◆ **Work required**
Locate, in the data below, the line that contains "revokeToken now raw store = (store', Ok uid) -> ParseWithClaims" and the line that contains "raw <> EmptyString"; reproduce exactly those two lines and every line between them, nothing more.

··· Exercise material ···

(* ===== verification/AdminApi.v ===== *)
(** The administration API as one server: the services of [admin/pb/*_http.pb.go] behind
    their wrappers and routes, with the rate limit and the token gate of
    [middleware/auth] and the permission checker of [admin/permission.go] in front of
    them, as [admin/cmd/mock/service.go] wires them. *)

From Stdlib Require Import ZArith Lia String Ascii List Bool.
From stdpp Require Import base tactics list gmap strings.
From S2P Require Import Prelude GoStrings Errs Metadata Middleware JwtAuth RateLimit HttpCore HttpServer HttpGate Cache DbCache AdminClaims PermissionChecker Derive AdminHttp.

Local Open Scope string_scope.
Local Open Scope list_scope.
Local Open Scope Z_scope.

(** What a request can change besides the response: the caches of the permission
    checker, and the rest (database, token store, logs, spans). *)
Record ApiEnv (C W : Type) : Type := mkEnv { caches : backends (C := C); rest : W }.
Arguments mkEnv {C W} _ _.
Arguments caches {C W} _.
Arguments rest {C W} _.

(** The messages of an RPC: the zero value of its request, what [Context.Bind] makes of
    it, and its result as the data of an envelope. *)
Class Wire (Claims D Env : Type) : Type := {
  Req : rpc -> Type;
  Res : rpc -> Type;
  zeroReq : forall r, Req r;
  bindReq : forall r, HttpCore.State Claims Env -> Req r -> result error (Req r);
  toData : forall r, Res r -> D;
}.

(** ** The services and their wrappers *)

Section Services.

Context {Claims D Env : Type} {H : GinHost Claims D Env} {M : Wire Claims D Env}.

Definition RPC (r : rpc) : Type := GoContext Claims -> Req r -> Env -> Env * result error (Res r).

Record AuthServiceHttpServer : Type := mkAuthService {
  AuthService_Login : RPC AuthLogin;
  AuthService_RefreshToken : RPC AuthRefreshToken;
  AuthService_Logout : RPC AuthLogout;
}.
Record MenuServiceHttpServer : Type := mkMenuService {
  MenuService_MenuTree : RPC MenuTree;
  MenuService_MenuListAll : RPC MenuListAll;
  MenuService_MenuOptions : RPC MenuOptions;
  MenuService_MenuBreadcrumb : RPC MenuBreadcrumb;
}.
Record PermissionServiceHttpServer : Type := mkPermissionService {
  PermissionService_ListCatalog : RPC PermissionListCatalog;
  PermissionService_ListPermissions : RPC PermissionListPermissions;
}.
Record RoleServiceHttpServer : Type := mkRoleService {
  RoleService_RolePermissions : RPC RoleRolePermissions;
  RoleService_ReplaceRolePermissions : RPC RoleReplaceRolePermissions;
  RoleService_ListRoleOptions : RPC RoleListRoleOptions;
  RoleService_RoleMenus : RPC RoleRoleMenus;
}.
Record TenantServiceHttpServer : Type := mkTenantService {
  TenantService_ListTenantOptions : RPC TenantListTenantOptions;
  TenantService_Tenant : RPC TenantTenant;
}.
Record UserServiceHttpServer : Type := mkUserService {
  UserService_Profile : RPC UserProfile;
  UserService_UpdateProfile : RPC UserUpdateProfile;
  UserService_ChangePassword : RPC UserChangePassword;
  UserService_ResetPassword : RPC UserResetPassword;
  UserService_SetAvatarByURL : RPC UserSetAvatarByURL;
  UserService_ListVisibleMenus : RPC UserListVisibleMenus;
  UserService_ListPermissionCodes : RPC UserListPermissionCodes;
}.

(** A wrapper whose message is [Empty] does not bind. *)
Definition unbound {V : Type} (s : HttpCore.State Claims Env) (v : V) : result error V := Ok v.

Notation Handle := (HandleFunc (Claims := Claims) (Env := Env)).

Definition wrapHttpAuthServiceLogin (server : AuthServiceHttpServer) : Handle :=
  wrapHttp (bindReq AuthLogin) (zeroReq AuthLogin) (AuthService_Login server) (toData AuthLogin).
Definition wrapHttpAuthServiceRefreshToken (server : AuthServiceHttpServer) : Handle :=
  wrapHttp (bindReq AuthRefreshToken) (zeroReq AuthRefreshToken) (AuthService_RefreshToken server) (toData AuthRefreshToken).
Definition wrapHttpAuthServiceLogout (server : AuthServiceHttpServer) : Handle :=
  wrapHttp (bindReq AuthLogout) (zeroReq AuthLogout) (AuthService_Logout server) (toData AuthLogout).

Definition wrapHttpMenuServiceMenuTree (server : MenuServiceHttpServer) : Handle :=
  wrapHttp unbound (zeroReq MenuTree) (MenuService_MenuTree server) (toData MenuTree).
Definition wrapHttpMenuServiceMenuListAll (server : MenuServiceHttpServer) : Handle :=
  wrapHttp unbound (zeroReq MenuListAll) (MenuService_MenuListAll server) (toData MenuListAll).
Definition wrapHttpMenuServiceMenuOptions (server : MenuServiceHttpServer) : Handle :=
  wrapHttp unbound (zeroReq MenuOptions) (MenuService_MenuOptions server) (toData MenuOptions).
Definition wrapHttpMenuServiceMenuBreadcrumb (server : MenuServiceHttpServer) : Handle :=
  wrapHttp (bindReq MenuBreadcrumb) (zeroReq MenuBreadcrumb) (MenuService_MenuBreadcrumb server) (toData MenuBreadcrumb).
(** While the fence is up a token that parses to the claims is not exchanged; past its
    expiry it no longer parses. *)
Lemma RefreshToken_fenced (n1 n2 : Z) (da dr : draw) (raw : string) (db : DB) (store : T) (r : RefreshTokenResponse)
    (c : Claims) (v : bool) (u : Z) :
  ParseWithClaims keyfunc n1 raw = Ok (c, v) -> cID c <> EmptyString -> cExpiresAt c = Some u ->
  (n2 < u -> fence (cID c) u store) -> snd (RefreshToken n2 da dr raw db store) <> Ok r.
Proof.
  intros Hp Hj Hu Hf Hr'. destruct (RefreshToken n2 da dr raw db store) as [st2 x] eqn:E2. cbn [snd] in Hr'. subst x.
  apply RefreshToken_ok in E2 as (c2 & user2 & Hp2 & _ & _ & Hc2 & _).
  assert (c2 = c) as -> by exact (parse_same _ _ _ _ _ _ _ Hp2 Hp).
  destruct (parse_unvalidated _ _ _ _ Hp2) as (_ & _ & Hexp). specialize (Hexp u Hu).
  unfold claimOld in Hc2. rewrite (proj2 (String.eqb_neq _ _) Hj), Hu in Hc2.
  pose proof (fence_loses n2 (cID c) u u store (Hf Hexp) Hexp) as Hl.
  destruct (RevokeIfNotRevoked n2 (cID c) u store) as [? [[]|]]; done.
Qed.


Lemma revokeToken_ok (now : Z) (raw : string) (store store' : T) (uid : string) (c : Claims) (u : Z) :
  revokeToken now raw store = (store', Ok uid) -> ParseWithClaims keyfunc now raw = Ok (c, true) ->
  cID c <> EmptyString -> cExpiresAt c = Some u -> fence (cID c) u store' /\ uid = UID c.
Proof.
  intros Hr Hp Hj Hu. unfold revokeToken in Hr. rewrite Hp, (proj2 (String.eqb_neq _ _) Hj), Hu in Hr.
  pose proof (proj2 (proj2 (parse_unvalidated _ _ _ _ Hp)) u Hu) as Hlt.
  rewrite (proj2 (Z.ltb_lt now u) Hlt) in Hr.
  destruct (Revoke now (cID c) u store) as [st [e|]] eqn:Er; simplify_eq.
  split; [|done]. by eapply revoke_fences.
Qed.

Lemma Validate_fenced (n : Z) (raw : string) (store : T) (c : Claims) (u : Z) :
  raw <> EmptyString -> ParseUnvalidated ["HS256"] (fun _ => Ok secret) raw = Ok (c, true) ->
  cID c <> EmptyString -> fence (cID c) u store -> n < u ->
  snd (Validate n raw store) = Some accessDenied.
Proof.
  intros Hraw Hp Hj Hf Hn. unfold Validate. rewrite (proj2 (String.eqb_neq _ _) Hraw), Hp.
  destruct (String.eqb (TokenType c) tokenTypeRefresh); [done|].
  rewrite (proj2 (String.eqb_neq _ _) Hj). cbn [negb].
  pose proof (fence_revoked n (cID c) u store Hf Hj Hn) as Hr.
  by destruct (Revoked n (cID c) store) as [? [[]|]].
Qed.

(** A token is put on the denylist by at most one write. *)
Lemma revokeToken_write (now : Z) (raw : string) (store store' : T) (uid : string) :
  revokeToken now raw store = (store', Ok uid) ->
  store' = store \/ exists jti til, Revoke now jti til store = (store', None).
Proof.
  unfold revokeToken. intros Hr. repeat case_match; simplify_eq; first [by left|right; by eexists _, _].
Qed.

(** C7. Logout ends the session: after a logout with a valid access token, with or
    without a refresh token beside it, the denylist holds the access token's id to its
    expiry (the only write after that is the one of the refresh token, which a full store
    may make room for), and a valid refresh token's id to its; while the store keeps an
    id, the validator refuses the access token, and wired into the JWT middleware every
    request outside the allowlist that presents it gets "access denied" and no handler
    runs, and no refresh of the refresh token succeeds.  The tokens carry an id and an
    expiry. *)
Theorem logout_ends_session (now : Z) (req : LogoutRequest) (store store1 : T) (uid : string) (c : Claims) (u : Z)
    {Kind : Type} (implementsClaims : Kind -> bool) (parseTyped : Kind -> string -> parsed (Claims := AnyClaims))
    (parseUntyped : string -> parsed (Claims := AnyClaims)) :
  Logout now req store = (store1, Ok uid) ->
  loAccessToken req <> EmptyString ->
  ParseWithClaims keyfunc now (loAccessToken req) = Ok (c, true) ->
  cID c <> EmptyString -> cExpiresAt c = Some u ->
  uid = UID c
  /\ (exists mid, fence (cID c) u mid /\ (loRefreshToken req = EmptyString -> store1 = mid)
        /\ (store1 = mid \/ exists jti til, Revoke now jti til mid = (store1, None)))
  /\ (forall n store2, n < u -> fence (cID c) u store2 ->
     snd (Validate n (loAccessToken req) store2) = Some accessDenied
     /\ forall (o : JwtAuth.options (Claims := AnyClaims) (World := World) (Kind := Kind)) hook (ctx : Ctx) (s : St),
        validate o = Some hook -> (forall ctx s raw, snd (hook ctx s raw) = snd (Validate n raw store2)) ->
        allowlisted o ctx s = false ->
        (exists header, Get s (ctxMeta ctx) authorizationKey = (header, true) /\ bearerToken header = loAccessToken req) ->
        exists s', forall next, JWT implementsClaims parseTyped parseUntyped o next ctx s = (s', Some accessDenied))
  /\ (forall cr ur, ParseWithClaims keyfunc now (loRefreshToken req) = Ok (cr, true) -> loRefreshToken req <> EmptyString ->
      cID cr <> EmptyString -> cExpiresAt cr = Some ur ->
      fence (cID cr) ur store1
      /\ forall n da dr db store2 r, (n < ur -> fence (cID cr) ur store2) ->
         snd (RefreshToken n da dr (loRefreshToken req) db store2) <> Ok r).
Proof.
  intros Hl Ha Hp Hj Hu. unfold Logout in Hl. destruct (ValidateLogout req); [done|].
  rewrite (proj2 (String.eqb_neq _ _) Ha) in Hl. cbn [andb negb] in Hl.
  destruct (revokeToken now (loAccessToken req) store) as [mid [id|e]] eqn:Er; [|done].
  destruct (revokeToken_ok _ _ _ _ _ _ _ Er Hp Hj Hu) as [Hf ->].
  split; [|split; [|split]].
  - repeat case_match; by simplify_eq.
  - exists mid. split; [done|]. split.
    + intros Hr. rewrite Hr in Hl. cbn in Hl. by simplify_eq.
    + destruct (negb (String.eqb (loRefreshToken req) EmptyString)); [|simplify_eq; by left].
      destruct (revokeToken now (loRefreshToken req) mid) as [st [x|e]] eqn:E2; simplify_eq. by eapply revokeToken_write.
  - intros n store2 Hn Hf2. pose proof (parse_unvalidated _ _ _ _ Hp) as (_ & Hpu & _).
    pose proof (Validate_fenced n (loAccessToken req) store2 c u Ha Hpu Hj Hf2 Hn) as Hv.
    split; [done|]. intros o hook ctx s Ho Hhook Hallow (header & Hg & Hb).
    exists (fst (hook ctx s (loAccessToken req))). intros next. unfold JWT. rewrite Hallow, Hg. cbn [negb].
    rewrite Hb, Ho. specialize (Hhook ctx s (loAccessToken req)). rewrite Hv in Hhook.
    destruct (hook ctx s (loAccessToken req)) as [s1 e]. cbn [snd] in Hhook. by subst e.
  - intros cr ur Hpr Hne Hjr Hur. rewrite (proj2 (String.eqb_neq _ _) Hne) in Hl. cbn [negb] in Hl.
    destruct (revokeToken now (loRefreshToken req) mid) as [st [x|e]] eqn:E2; simplify_eq.
    destruct (revokeToken_ok _ _ _ _ _ _ _ E2 Hpr Hjr Hur) as [Hfr _]. split; [done|].
    intros n da dr db store2 r Hf2. by eapply RefreshToken_fenced.
Qed.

···

◆ **Answer for this exercise**
  revokeToken now raw store = (store', Ok uid) -> ParseWithClaims keyfunc now raw = Ok (c, true) ->
  cID c <> EmptyString -> cExpiresAt c = Some u -> fence (cID c) u store' /\ uid = UID c.
Proof.
  intros Hr Hp Hj Hu. unfold revokeToken in Hr. rewrite Hp, (proj2 (String.eqb_neq _ _) Hj), Hu in Hr.
  pose proof (proj2 (proj2 (parse_unvalidated _ _ _ _ Hp)) u Hu) as Hlt.
  rewrite (proj2 (Z.ltb_lt now u) Hlt) in Hr.
  destruct (Revoke now (cID c) u store) as [st [e|]] eqn:Er; simplify_eq.
  split; [|done]. by eapply revoke_fences.
Qed.

Lemma Validate_fenced (n : Z) (raw : string) (store : T) (c : Claims) (u : Z) :
  raw <> EmptyString -> ParseUnvalidated ["HS256"] (fun _ => Ok secret) raw = Ok (c, true) ->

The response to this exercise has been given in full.